The Mayo Clinic has jumped into an interesting little experiment in drug development that might best be called micro pharma.
Mayo is one of the partners in a new company called Vitesse Biologics, which is more or less just a virtual umbrella company that will itself give birth to at least five new companies. Each one of these micro pharma companies will consist mostly of a single drug development research project.
With luck — and with Mayo's help — each of the five little companies will develop their drug candidate through the point called proof of concept and then get sold. In their short corporate lives, they will never have a real headquarters or even any employees.
The reason to do drug development in this kind of a micro company is speed. The global drug giants collectively known as Big Pharma can do a lot of things well, but moving drugs quickly through the early part of a development process is no longer one of them.

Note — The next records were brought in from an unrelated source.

(* ===== verification/Bignum.v ===== *)
(** * BoringSSL bignums: comparison and the Montgomery constant

    [BoringSSL-GRPC/src/crypto/fipsmodule/bn/cmp.c] and [montgomery_inv.c].
    A bignum is a little-endian array of 64-bit words with a width and a sign.
    The theorems relate the constant-time word loops to the integer the words
    denote, and the shift-and-add inversion to the modular inverse. *)

From S2P Require Import Prelude CryptoInternal.

(** The fields of [BIGNUM] the two files touch.  [d] has [dmax] words of which
    the first [width] are significant. *)
Record BIGNUM := mkBN { d : list Z; width : nat; dmax : nat; neg : Z; flags : Z }.

(** [BN_init] zeroes the structure. *)
Definition BN_init : BIGNUM := mkBN [] 0 0 0 0.
Definition BN_FLG_STATIC_DATA : Z := 2.

(** The natural number denoted by a little-endian array of words. *)
Fixpoint words_val (ws : list Z) : Z :=
  match ws with
  | [] => 0
  | w :: ws => w + 2 ^ 64 * words_val ws
  end.

Abbreviation words := (Forall (is_u 64)).

Definition bn_words (a : BIGNUM) : list Z := take (width a) (d a).
Definition bn_abs (a : BIGNUM) : Z := words_val (bn_words a).
Definition bn_value (a : BIGNUM) : Z := if decide (neg a = 0) then bn_abs a else - bn_abs a.

(** A bignum the library hands out: words in range, [width] inside the array,
    a boolean sign, and no negative zero. *)
Record bn_wf (a : BIGNUM) : Prop := {
  bn_wf_words : words (d a);
  bn_wf_width : (width a <= length (d a))%nat;
  bn_wf_neg : neg a = 0 \/ neg a = 1;
  bn_wf_zero : bn_abs a = 0 -> neg a = 0;
}.

(** ** Lemmas on word arrays *)

Lemma words_val_range ws : words ws -> 0 <= words_val ws < (2 ^ 64) ^ Z.of_nat (length ws).
Proof.
  induction 1 as [|w ws Hw _ IH]; [simpl; lia|].
  cbn [words_val length]. rewrite Nat2Z.inj_succ, Z.pow_succ_r by lia.
  unfold is_u in Hw. lia.
Qed.

Lemma words_val_app a b :
  words_val (a ++ b) = words_val a + (2 ^ 64) ^ Z.of_nat (length a) * words_val b.
Proof.
  induction a as [|x a IH]; [cbn [length app words_val]; lia|].
  cbn [length app words_val]. rewrite IH, Nat2Z.inj_succ, Z.pow_succ_r by lia. lia.
Qed.

Lemma words_val_zero ws : words ws -> words_val ws = 0 <-> Forall (eq 0) ws.
Proof.
  induction 1 as [|w ws Hw Hws IH]; [split; [constructor|done]|].
  pose proof (words_val_range ws Hws). unfold is_u in Hw. cbn [words_val].
  rewrite Forall_cons_iff, <- IH. lia.
Qed.

Lemma take_S_lookup (ws : list Z) i : (i < length ws)%nat ->
  take (S i) ws = take i ws ++ [ws !!! i].
Proof.
  intros Hi. apply take_S_r. by apply list_lookup_lookup_total_lt.
Qed.

Lemma word_lookup ws i : words ws -> is_u 64 (ws !!! i).
Proof.
  intros Hws. destruct (decide (i < length ws)%nat) as [Hi|Hi].
  - eapply Forall_lookup_1; [exact Hws|]. by apply list_lookup_lookup_total_lt.
  - rewrite list_lookup_total_alt, lookup_ge_None_2 by lia. simpl. split; lia.
Qed.
#[export] Hint Resolve word_lookup : width.

Lemma words_val_take_S ws i : (i < length ws)%nat ->
  words_val (take (S i) ws) = words_val (take i ws) + (2 ^ 64) ^ Z.of_nat i * ws !!! i.
Proof.
  intros Hi. rewrite take_S_lookup, words_val_app by done. simpl (words_val [_]).
  rewrite length_take, Nat.min_l by lia. lia.
Qed.

Lemma words_val_split ws i : (i <= length ws)%nat ->
  words_val ws = words_val (take i ws) + (2 ^ 64) ^ Z.of_nat i * words_val (drop i ws).
Proof.
  intros Hi. rewrite <- (take_drop i ws) at 1. rewrite words_val_app.
  by rewrite length_take, Nat.min_l by lia.
Qed.

Lemma words_take_lt ws i : words ws -> (i <= length ws)%nat ->
  0 <= words_val (take i ws) < (2 ^ 64) ^ Z.of_nat i.
Proof.
  intros Hws Hi. pose proof (words_val_range (take i ws) (Forall_take _ i _ Hws)) as Hr.
  by rewrite length_take, Nat.min_l in Hr by lia.
Qed.

(** Accumulating words with [|=] yields zero exactly when all are zero. *)
Definition or_words (ws : list Z) (lo hi : nat) (mask : Z) : Z :=
  for_ lo hi (fun i mask => Z.lor mask (ws !!! i)) mask.

Lemma or_words_spec ws lo hi mask : words ws -> is_u 64 mask -> (lo <= hi)%nat ->
  is_u 64 (or_words ws lo hi mask) /\
  (or_words ws lo hi mask = 0 <-> mask = 0 /\ forall i, (lo <= i < hi)%nat -> ws !!! i = 0).
Proof.
  intros Hws Hm Hle. unfold or_words.
  apply (for_inv _ (fun k s => is_u 64 s /\ (s = 0 <-> mask = 0 /\ forall i, (lo <= i < k)%nat -> ws !!! i = 0)));
    [done| |].
  - split; [done|]. split; [intros ->; split; [done|lia]|by intros [-> _]].
  - intros k s Hk [Hs IH]. split; [auto with width|].
    rewrite Z.lor_eq_0_iff, IH. split.
    + intros [[-> Hlt] Hz]. split; [done|]. intros i Hi.
      destruct (decide (i = k)) as [->|]; [done|]. apply Hlt; lia.
    + intros [-> Hlt]. split; [split; [done|]|]; [intros i Hi|]; apply Hlt; lia.
Qed.

Lemma drop_zero_iff ws lo : words ws -> (lo <= length ws)%nat ->
  words_val (drop lo ws) = 0 <-> forall i, (lo <= i < length ws)%nat -> ws !!! i = 0.
Proof.
  intros Hws Hlo. rewrite words_val_zero by (by apply Forall_drop).
  rewrite Forall_lookup. split.
  - intros Hz i Hi. symmetry. apply (Hz (i - lo)%nat).
    rewrite lookup_drop. replace (lo + (i - lo))%nat with i by lia.
    apply list_lookup_lookup_total_lt. lia.
  - intros Hz i x Hx. rewrite lookup_drop in Hx.
    pose proof (lookup_lt_Some _ _ _ Hx).
    apply list_lookup_total_correct in Hx as <-. symmetry. apply Hz. lia.
Qed.

(** ** [cmp.c] *)
Module Cmp.
Section cmp.
Context `{CryptoInternal}.

(** Words above the minimal width are zero: [bn_minimal_width] and
    [bn_fits_in_words] live in [bn.c], which the repository does not hold. *)
Context (bn_minimal_width : BIGNUM -> nat).
Context (bn_fits_in_words : BIGNUM -> nat -> bool).

Definition bn_cmp_words_consttime (a : list Z) (a_len : nat) (b : list Z) (b_len : nat) : Z :=
  let ret := 0 in
  let min := if (a_len <? b_len)%nat then a_len else b_len in
  let ret := for_ 0 min (fun i ret =>
    let eq := constant_time_eq_w (a !!! i) (b !!! i) in
    let lt := constant_time_lt_w (a !!! i) (b !!! i) in
    constant_time_select_int eq ret (constant_time_select_int lt (-1) 1)) ret in
  if (a_len <? b_len)%nat then
    let mask := or_words b a_len b_len 0 in
    constant_time_select_int (constant_time_is_zero_w mask) ret (-1)
  else if (b_len <? a_len)%nat then
    let mask := or_words a b_len a_len 0 in
    constant_time_select_int (constant_time_is_zero_w mask) ret 1
  else ret.

Definition BN_ucmp (a b : BIGNUM) : Z :=
  bn_cmp_words_consttime (d a) (width a) (d b) (width b).

(** The pointers may be NULL, hence the options. *)
Definition BN_cmp (a b : option BIGNUM) : Z :=
  match a, b with
  | Some _, None => -1
  | None, Some _ => 1
  | None, None => 0
  | Some a, Some b =>
      if negb (neg a =? neg b) then
        if negb (neg a =? 0) then -1 else 1
      else
        let ret := BN_ucmp a b in
        if negb (neg a =? 0) then - ret else ret
  end.
(* ===== verification/Cfb.v ===== *)
(** * Cipher feedback mode ([BoringSSL-GRPC/src/crypto/fipsmodule/modes/cfb.c])

    The 128-bit, 8-bit and 1-bit feedback variants over a parametric block
    cipher.  The two branches of [CRYPTO_cfb128_encrypt] have the same phases
    and differ in what they leave in [ivec]; the phases below take [enc] and
    [feedback] chooses. *)

From S2P Require Import Prelude CryptoInternal Ctr.

Record cfb_state := mkCfb { cfb_ivec : list Z; cfb_num : nat }.

(** The byte kept in the feedback register: the ciphertext byte, which is the
    output when encrypting and the input when decrypting. *)
Definition feedback (enc : bool) (out inp : Z) : Z := if enc then out else inp.

(** Overwrite part of a buffer. *)
Definition splice (l : list Z) (i : nat) (w : list Z) : list Z :=
  take i l ++ w ++ drop (i + length w) l.

Lemma splice_nil l i : splice l i [] = l.
Proof. unfold splice. cbn [length app]. by rewrite Nat.add_0_r, take_drop. Qed.

Section cfb.
Context `{CryptoInternal}.
Context {AES_KEY : Type} (block : list Z -> AES_KEY -> list Z).

(** [while (n && len)] *)
Fixpoint cfb_use_up (enc : bool) (st : cfb_state) (inp : list Z) : list Z * cfb_state * list Z :=
  match inp with
  | [] => ([], st, [])
  | x :: rest =>
      let n := cfb_num st in
      if (n =? 0)%nat then ([], st, inp)
      else
        let o := Z.lxor (cfb_ivec st !!! n) x in
        let st := mkCfb (<[n := feedback enc o x]> (cfb_ivec st)) ((n + 1) mod 16)%nat in
        let '(out, st, rest) := cfb_use_up enc st rest in
        (o :: out, st, rest)
  end.

(** [for (; n < 16; n += sizeof(crypto_word_t))] over one block, entered with
    [n == 0]: the preceding loop stops early only when the input is used up. *)
Definition cfb_words (enc : bool) (iv inp : list Z) : list Z * list Z :=
  foldl (fun '(out, iv) n =>
    let t := CRYPTO_load_word_le (take word_bytes (drop n inp)) in
    let tmp := Z.lxor (CRYPTO_load_word_le (take word_bytes (drop n iv))) t in
    (out ++ CRYPTO_store_word_le tmp, splice iv n (CRYPTO_store_word_le (feedback enc tmp t))))
    ([], iv) [0; 8]%nat.

(** [while (len >= 16)] *)
Fixpoint cfb_whole_blocks (fuel : nat) (enc : bool) (key : AES_KEY) (st : cfb_state) (inp : list Z)
  : option (list Z * list Z * cfb_state) :=
  if (length inp <? 16)%nat then Some ([], inp, st)
  else
    match fuel with
    | O => None
    | S fuel =>
        let iv := block (cfb_ivec st) key in
        let '(out, iv) := cfb_words enc iv (take 16 inp) in
        '(outs, rest, st) ← cfb_whole_blocks fuel enc key (mkCfb iv 0) (drop 16 inp);
        Some (out ++ outs, rest, st)
    end.

(** [while (len--) { ... ++n; }] *)
Fixpoint cfb_tail (enc : bool) (iv : list Z) (n : nat) (inp : list Z) : list Z * list Z * nat :=
  match inp with
  | [] => ([], iv, n)
  | x :: rest =>
      let o := Z.lxor (iv !!! n) x in
      let '(out, iv, n) := cfb_tail enc (<[n := feedback enc o x]> iv) (n + 1) rest in
      (o :: out, iv, n)
  end.

Definition CRYPTO_cfb128_encrypt (inp : list Z) (key : AES_KEY) (st : cfb_state) (enc : bool)
  : option (list Z * cfb_state) :=
  let '(out1, st, inp) := cfb_use_up enc st inp in
  '(out2, inp, st) ← cfb_whole_blocks (length inp) enc key st inp;
  match inp with
  | [] => Some (out1 ++ out2, st)
  | _ =>
      let iv := block (cfb_ivec st) key in
      let '(out3, iv, n) := cfb_tail enc iv (cfb_num st) inp in
      Some (out1 ++ out2 ++ out3, mkCfb iv n)
  end.

(** One feedback step of [nbits] bits: the output bytes and the new [ivec]. *)
Definition cfbr_encrypt_block (inp : list Z) (nbits : Z) (key : AES_KEY) (iv : list Z) (enc : bool)
  : list Z * list Z :=
  if (nbits <=? 0) || (128 <? nbits) then ([], iv)
  else
    let ovec := iv in
    let iv := block iv key in
    let num := Z.to_nat ((nbits + 7) `div` 8) in
    let out := (fun n => Z.lxor (inp !!! n) (iv !!! n)) <$> seq 0 num in
    let ovec := ovec ++ (if enc then out else take num inp) in
    let rem := nbits `mod` 8 in
    let num := Z.to_nat (nbits `div` 8) in
    let iv :=
      if rem =? 0 then take 16 (drop num ovec)
      else (fun n => wrap 8 (Z.lor (Z.shiftl (ovec !!! (n + num)%nat) rem)
                                   (Z.shiftr (ovec !!! (n + num + 1)%nat) (8 - rem)))) <$> seq 0 16 in
    (out, iv).
(* ===== verification/Inet.v ===== *)
(** * Textual IP addresses ([Libuv-gRPC/src/inet.c])

    [uv_inet_ntop] prints an IPv4 or IPv6 address and [uv_inet_pton] parses
    one.  Addresses are lists of bytes in network order; strings are C strings.
    The character buffers and the byte array the code fills through moving
    pointers are lists: the text written so far stands for [tmp] up to [tp].

    The theorems show that parsing inverts printing for both families, that the
    dotted parser accepts exactly the canonical texts, that the printed IPv6
    text always fits its 46-byte buffer and compresses the longest run of zero
    words, and that a parsed address always has the size of its family. *)

From S2P Require Export LibuvBase.

(** ** Constants *)

Definition AF_INET : Z := 2.
Definition AF_INET6 : Z := 30.
Definition UV__INET_ADDRSTRLEN : Z := 16.
Definition UV__INET6_ADDRSTRLEN : Z := 46.

Abbreviation colon := 58.
Abbreviation dot := 46.
Abbreviation percent := 37.

(** The literals ["0123456789"], ["0123456789abcdef"], ["0123456789ABCDEF"]. *)
Definition digits : list Z := [48; 49; 50; 51; 52; 53; 54; 55; 56; 57].
Definition xdigits_l : list Z := digits ++ [97; 98; 99; 100; 101; 102].
Definition xdigits_u : list Z := digits ++ [65; 66; 67; 68; 69; 70].

(** ** Printing *)

Section printing.
Context `{Strscpy}.

(** The text of [snprintf] with the format ["%u.%u.%u.%u"]. *)
Definition fmt4 (src : list Z) : list Z :=
  print_u 10 (src !!! 0%nat) ++ [dot] ++ print_u 10 (src !!! 1%nat) ++ [dot] ++
  print_u 10 (src !!! 2%nat) ++ [dot] ++ print_u 10 (src !!! 3%nat).

(** [dst] is the string the destination holds; the result is the return code
    and the string it holds afterwards. *)
Definition inet_ntop4 (src dst : list Z) (size : Z) : Z * list Z :=
  let '(l, tmp) := snprintf UV__INET_ADDRSTRLEN (fmt4 src) in
  if (l <=? 0) || (size <=? l) then (UV_ENOSPC, dst)
  else let '(_, dst) := strscpy dst tmp size in (0, dst).
(* ===== verification/ThreadPool.v ===== *)
(** * The worker thread pool ([Libuv-gRPC/src/threadpool.c])

    A fixed set of worker threads serves one global queue [wq]; slow I/O
    requests wait in a queue of their own, represented in [wq] by a single
    message, so that at most half of the workers run slow requests.  Finished
    and cancelled requests go to the completion queue of their event loop,
    which [uv__work_done] drains on the loop's thread.

    Every section of code that runs under a mutex is one atomic step; a
    thread's position between two sections is a [thread] value and an
    [event] names the thread that moves next.  [exec] is the partial function
    that performs an event, so a list of events is a schedule and every
    interleaving of the sections is one of them.  [uv_cond_wait] may wake
    spuriously and [uv_cond_signal] wakes at least one waiter, of the
    scheduler's choice.

    A node of the intrusive queues is in at most one queue: removing it takes
    it out of whichever queue holds it.  [QUEUE_EMPTY(&w->wq)] on a request
    tells whether its links were last set by [QUEUE_INIT]; it is kept as the
    field [w_empty].  A request is identified by a fresh number at each
    submission. *)

From stdpp Require Import gmap.
From S2P Require Export LibuvBase.

(** ** Data *)

(** Elements of [wq]: the two static messages and the requests. *)
Inductive node := exit_message | run_slow_work_message | Work (w : nat).

#[export] Instance node_eq_dec : EqDecision node.
Proof. solve_decision. Defined.

(** [enum uv__work_kind] ([uv-common.h]). *)
Inductive work_kind := UV__WORK_CPU | UV__WORK_FAST_IO | UV__WORK_SLOW_IO.

(** The values of [w->work]: the submitted function, [NULL], [uv__cancelled]. *)
Inductive work_fn := Submitted | Null | uv__cancelled.

#[export] Instance work_fn_eq_dec : EqDecision work_fn.
Proof. solve_decision. Defined.

(** [struct uv__work]. [w_queue_done] says that [done] is [uv__queue_done]
    (the request is a [uv_work_t]), [w_after] that it has an [after_work_cb]. *)
Record uv__work := mk_work {
  w_work : work_fn; w_loop : nat; w_empty : bool; w_queue_done : bool; w_after : bool
}.

(** Where a worker thread stands: at the top of its loop, about to take the
    mutex; blocked in [uv_cond_wait]; signalled, about to retake the mutex;
    executing a request; about to retake the mutex after it; gone. *)
Inductive thread :=
| Top | Waiting | Woken | Run (w : nat) (is_slow : bool) | Relock (is_slow : bool) | Exited.

#[export] Instance thread_eq_dec : EqDecision thread.
Proof. solve_decision. Defined.

(** The part of [uv_loop_t] the pool uses, with the locals of the loop thread:
    the queue [wq] of [uv__work_done] and the request inside [uv__work_cancel]. *)
Record loop_t := mk_loop {
  lp_wq : list nat; lp_local : list nat; lp_cancelling : option nat; lp_active_reqs : Z
}.

(** The static variables of the file, the threads, the loops, the requests, and
    two histories: the calls [w->work(w)] with the function called, and the
    [done] calls with their status. *)
Record pool := mk_pool {
  wq : list node;
  slow_io_pending_wq : list nat;
  slow_io_work_running : Z;
  idle_threads : Z;
  nthreads : Z;
  threads : list thread;
  loops : list loop_t;
  works : gmap nat uv__work;
  executed : list (nat * work_fn);
  done_calls : list (nat * Z)
}.
(* ===== verification/Avl.v ===== *)
(** * The persistent AVL map ([gRPC-Core/src/core/lib/avl/avl.h])

    [AVL<K, V>] is an immutable balanced search tree: every operation builds a
    new path and shares the rest. Nodes are values here, so sharing is
    invisible, as it is to the program, which never mutates a node.

    A node keeps its height; the operations read it and never recompute it.
    Following a null pointer is [None]: [Rebalance] dereferences a child
    without a test, and the theorems show that this is safe on balanced trees.
    The key type is ordered by a class, from which [>] is the converse of [<]. *)

From S2P Require Export Prelude.

(** ** The order on keys *)

Class KeyOrder (K : Type) := klt : K -> K -> bool.

Class KeyOrderLaws (K : Type) `{KeyOrder K} := {
  klt_irrefl a : klt a a = false;
  klt_trans a b c : klt a b = true -> klt b c = true -> klt a c = true;
  klt_total a b : klt a b = false -> klt b a = false -> a = b
}.

(** ** Data and operations *)

Section tree.
Context {K V : Type} `{KeyOrder K}.

Inductive tree :=
| Null
| Node (kv : K * V) (l r : tree) (height : Z).

Definition Height (n : tree) : Z := match n with Null => 0 | Node _ _ _ h => h end.

Definition MakeNode (key : K) (value : V) (l r : tree) : tree :=
  Node (key, value) l r (1 + Z.max (Height l) (Height r)).
Definition combine_strides (c : strides) : option Z :=
  l ← STEP4W (crc0 c) 0; l ← STEP4W (crc1 c) l; l ← STEP4W (crc2 c) l; STEP4W (crc3 c) l.

Definition strided (l : Z) (p : list Z) : option (Z * list Z) :=
  if decide (16 <= length p)%nat then
    '(c, p) ← load_strides l p;
    '(c, p) ← swath_loop (S (length p)) c p;
    '(c, p) ← word_loop (S (length p)) c p;
    l ← combine_strides c; Some (l, p)
  else Some (l, p).

(** The tail loop [while (p != e) STEP1]. *)
Definition tail_loop (l : Z) (p : list Z) : option (Z * list Z) := align_loop (length p) l p.

Definition kTestCRCBuffer : list Z := [84; 101; 115; 116; 67; 82; 67; 66; 117; 102; 102; 101; 114].
Definition kTestCRCValue : Z := 0xdcbc59fa.

Definition CanAccelerateCRC32C : bool := AcceleratedCRC32C 0 kTestCRCBuffer =? kTestCRCValue.

(** [Extend(crc, data, n)] on the bytes [data] stored at address [addr]. *)
Definition Extend (addr crc : Z) (data : list Z) : option Z :=
  if CanAccelerateCRC32C then Some (AcceleratedCRC32C crc data) else
  let l := Z.lxor crc kCRC32Xor in
  let x := RoundUp 4 addr in
  '(l, p) ← (if x <=? addr + Z.of_nat (length data) then align_loop (Z.to_nat (wrap 64 (x - addr))) l data
             else Some (l, data));
  '(l, p) ← strided l p;
  '(l, p) ← tail_loop l p;
  Some (Z.lxor l kCRC32Xor).
End crc32c.

(** ** The reference: bit at a time *)

(** One step of the reflected shift register. *)
Definition shift1 (l : Z) : Z := Z.lxor (Z.shiftr l 1) (if Z.testbit l 0 then 0x82f63b78 else 0).

Definition shift (n : nat) (l : Z) : Z := Nat.iter n shift1 l.

Definition feed (l b : Z) : Z := shift 8 (Z.lxor l b).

The folks at Mayo Clinic say they are pretty excited about the approach of Vitesse, too, even though it wasn't their idea. The executive dean for research at Mayo Clinic, Greg Gores, said he and his colleagues can see it working fine for other things Mayo does, including helping develop new medical devices.
Mayo Clinic was brought into Vitesse by Baxter International, the suburban-Chicago-based health care giant that will soon be completing the process of spinning off its drug-related businesses into a separate publicly held company called Baxalta.
This business had revenue in 2014 of about $6 billion and spent more than $800 million on research and development. That's a small company compared with a global drug giant like Pfizer, yet the Baxalta business shares with its bigger competitors the challenge of coming up with promising new medicines to sell.
It's hardly a new problem for Big Pharma, as costs of development have gone up along with the time it takes to get a new drug through to regulatory approval.